As the weather warms up students and staff are becoming more active. Tommy Cummings is taking students out for bright and early runs on weekdays at 5 a.m. and weekends at 6.
Other staff members, Kurt Hock and Carlton Williams, have begun running with students during the last two periods of the day.
For the morning runs, Cummings requires students to be either RAs (Residential Assistant) or interns. Hock and Williams hand select the runners for the afternoon to ensure that they will keep themselves and others accountable to the school rules while out of sight from staff.
A typical run leaves the school and follows the road down to French Woods Camp and further if the runner desires to push on. The staff that oversees the run encourages the students to keep their own pace and not to exert more than they can handle.

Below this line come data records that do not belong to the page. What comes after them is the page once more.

(** A wrapping sum of counters that stays in range is the sum. *)
Lemma fold_wrap64_sum {A} (f : A -> Z) l acc :
  (Forall (fun x => 0 <= f x) l -> 0 <= acc -> acc + sumZ f l < 2 ^ 62 ->
   fold_left (fun n x => wrap64 (n + f x)) l acc = acc + sumZ f l)%Z.
Proof.
  intros H. revert acc. induction H as [|x l Hx Hl IH]; intros acc H0 Hb; cbn [fold_left sumZ] in *; [lia|].
  assert (0 <= sumZ f l)%Z as Hn by (clear -Hl; induction Hl; simpl; lia).
  rewrite wrap64_small by lia. rewrite IH by lia. lia.
Qed.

Students are required to run in groups of two or more for safety reasons, such as cramping or injury. Students are instructed to run along with those who can keep the same pace or to run alongside of the staff who are willing to keep whatever pace is necessary.
In addition to the run, Williams has initiated a workout for students who want more. The workout begins with jumping jacks then moves to abdominal and arm exercises. To top it off, Williams ends with as many sprints as a student would like, up a sharply inclined hill. Williams claims that his workout will get a student in shape if the student will keep up.

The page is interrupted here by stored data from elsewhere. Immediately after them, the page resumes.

(** Every token but the end of input consumes at least one byte. *)
Lemma next_progress l t l' :
  next l = Ok (t, l') -> Kind t = TokenEOF \/ (size l' < size l)%nat.
Proof.
  unfold next. generalize (S (length (l_rest l))). intros n. revert n l t l'.
  apply (next_loop_ind (fun l t l' => Kind t = TokenEOF \/ (size l' < size l)%nat)).
  - intros l _. left. unfold mk. by destruct (takeBlank l).
  - intros l w E _. right. by apply past_size.
  - intros l r w t l' E [?|?]; [by left|right]. pose proof (past_size _ _ _ E). lia.
  - auto.
  - intros l w t l' E _ [?|?]; [by left|right]. pose proof (skipContinuation_size _ _ _ E). lia.
  - intros l r w t l' E Hs H. right. by eapply lexWord_progress.
  - intros l w t l' E H. right. by eapply lexComment_progress.
  - intros l r w k tx bl E _ _. right. by eapply lexPunct_progress.
  - intros l w t l' E H. right. by eapply lexQuoted_progress.
Qed.
(** ** Control characters never reach a token *)

Definition clean (b : ascii) : Prop := isDisallowedControl (byteZ b) = false.

Lemma clean_high b : 0x80 <= byteZ b -> clean b.
Proof. unfold clean, isDisallowedControl. intros. zcases; try done; lia. Qed.

Lemma Forall_clean_high l : Forall (fun b => 0x80 <= byteZ b) l -> Forall clean l.
Proof. intros H. eapply Forall_impl; [exact H|apply clean_high]. Qed.

Lemma encodeRune_clean r : 0 <= r -> isDisallowedControl r = false -> Forall clean (encodeRune r).
Proof.
  intros H0 H. destruct (decide (r < 0x80)) as [Hl|Hh].
  - rewrite encodeRune_ascii by lia. repeat constructor. unfold clean. by rewrite byteZ_Zbyte by lia.
  - apply Forall_clean_high, encodeRune_high. lia.
Qed.

Lemma decodeRune_nonneg s : 0 <= fst (decodeRune s).
Proof.
  unfold decodeRune, decode2, decode3, decode4, is_cont, RuneError.
  destruct s as [|b0 r]; [done|]. pose proof (byteZ_range b0).
  destruct r as [|b1 [|b2 [|b3 r]]]; simpl; zcases; simpl; lia.
Qed.

Lemma peekRune_nonneg l r w : peekRune l = (r, w) -> 0 <= r.
Proof.
  unfold peekRune. destruct (l_rest l) as [|c s]; [by intros [= <- <-]|].
  intros H. pose proof (decodeRune_nonneg (c :: s)). by rewrite H in *.
Qed.

Lemma peekRune_clean l r w :
  peekRune l = (r, S w) -> isDisallowedControl r = false -> Forall clean (encodeRune r).
Proof. intros E. apply encodeRune_clean. by eapply peekRune_nonneg. Qed.

Lemma take_clean l r w :
  peekRune l = (r, S w) -> isDisallowedControl r = false -> Forall clean (take (S w) (l_rest l)).
Proof.
  unfold peekRune. destruct (l_rest l) as [|c s] eqn:Es; [done|]. intros E Hc.
  destruct (decide (r < 0x80)) as [Hl|Hh].
  - destruct (decodeRune_small (c :: s)) as (b0 & t & Heq & Hb & Hw); [rewrite E; simpl; lia|done|].
    rewrite E in Hb, Hw. simpl in Hb, Hw. injection Hw as ->. injection Heq as <- <-.
    simpl. repeat constructor. unfold clean. by rewrite Hb.
  - pose proof (decodeRune_high (c :: s)) as H. rewrite E in H. simpl in H.
    apply Forall_clean_high, H. lia.
Qed.

Create HintDb lexclean.
#[export] Hint Resolve peekRune_clean take_clean Forall_app_2 : lexclean.

Lemma scanPlaceholder_loop_clean n l b d b' l' :
  Forall clean b -> scanPlaceholder_loop n l b d = Some (b', l') -> Forall clean b'.
Proof.
  revert l b d. induction n as [|n IH]; intros l b d Hb H; simpl in H; [done|].
  peek l r w E; [done|]. destruct (isBlankRune r || isDisallowedControl r) eqn:Ec; [done|]. adv.
  apply orb_false_iff in Ec as [_ Ec].
  assert (Forall clean (b ++ encodeRune r)) by eauto with lexclean.
  repeat case_match; try (by eapply IH in H). by injection H as <- <-.
Qed.

Lemma lexWord_loop_clean n l b b' l' :
  Forall clean b -> lexWord_loop n l b = Ok (b', l') -> Forall clean b'.
Proof.
  revert l b. induction n as [|n IH]; intros l b Hb H; simpl in H; [done|].
  peek l r w E; [by injection H as <- <-|]. adv.
  destruct (Z.eqb_spec r rBSL) as [->|].
  { destruct (isLineContinuation l); [by injection H as <- <-|].
    eapply IH in H; [done|]. apply Forall_app_2; [done|]. by repeat constructor. }
  destruct (isBlankRune r); [by injection H as <- <-|].
  destruct (isDisallowedControl r) eqn:Ec; [by injection H as <- <-|].
  destruct (_ || _); [by injection H as <- <-|].
  destruct (r =? rLB); [|eapply IH in H; eauto with lexclean].
  destruct (scanPlaceholder l) as [[ph l1]|] eqn:Es; [|by injection H as <- <-].
  eapply IH in H; [done|]. apply Forall_app_2; [done|].
  by eapply scanPlaceholder_loop_clean in Es.
Qed.

Lemma lexComment_loop_clean n l b b' l' :
  Forall clean b -> lexComment_loop n l b = Ok (b', l') -> Forall clean b'.
Proof.
  revert l b. induction n as [|n IH]; intros l b Hb H; simpl in H; [done|].
  peek l r w E; [by injection H as <- <-|]. adv.
  destruct (r =? rNL); [by injection H as <- <-|].
  destruct (isDisallowedControl r) eqn:Ec; [by injection H as <- <-|].
  eapply IH in H; eauto with lexclean.
Qed.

The path taken is endlessly undulating. The run has its ups and downs, its lefts and rights, and its flat spots where a runner receives a break from burning legs. As it continues, the runners come to a beautiful road overhung by trees like umbrellas placed on a sunny beach. The further the group carries on, the more primitive the road becomes. Eventually the pavement flows into a swath of gravel carved through the hills.
“When I reach the four mile turning point, I no longer have any worries about my life; it is just me and mother nature,” said Bennett O. Once the point is reached where one can hear water spilling over picturesque waterfalls and splash through quaint mountain streams it is time to turn back.
On the way back to the school the runners begin to realize how far they have come and how they dominated a seemingly indomitable task. The path back is just as beautiful, if not more than the first pass because seeing the length of the ground covered by the run is unbelievably satisfying. After a good six to eight mile run, one can rest assured that the day was filled to the brim with both excitement and beauty.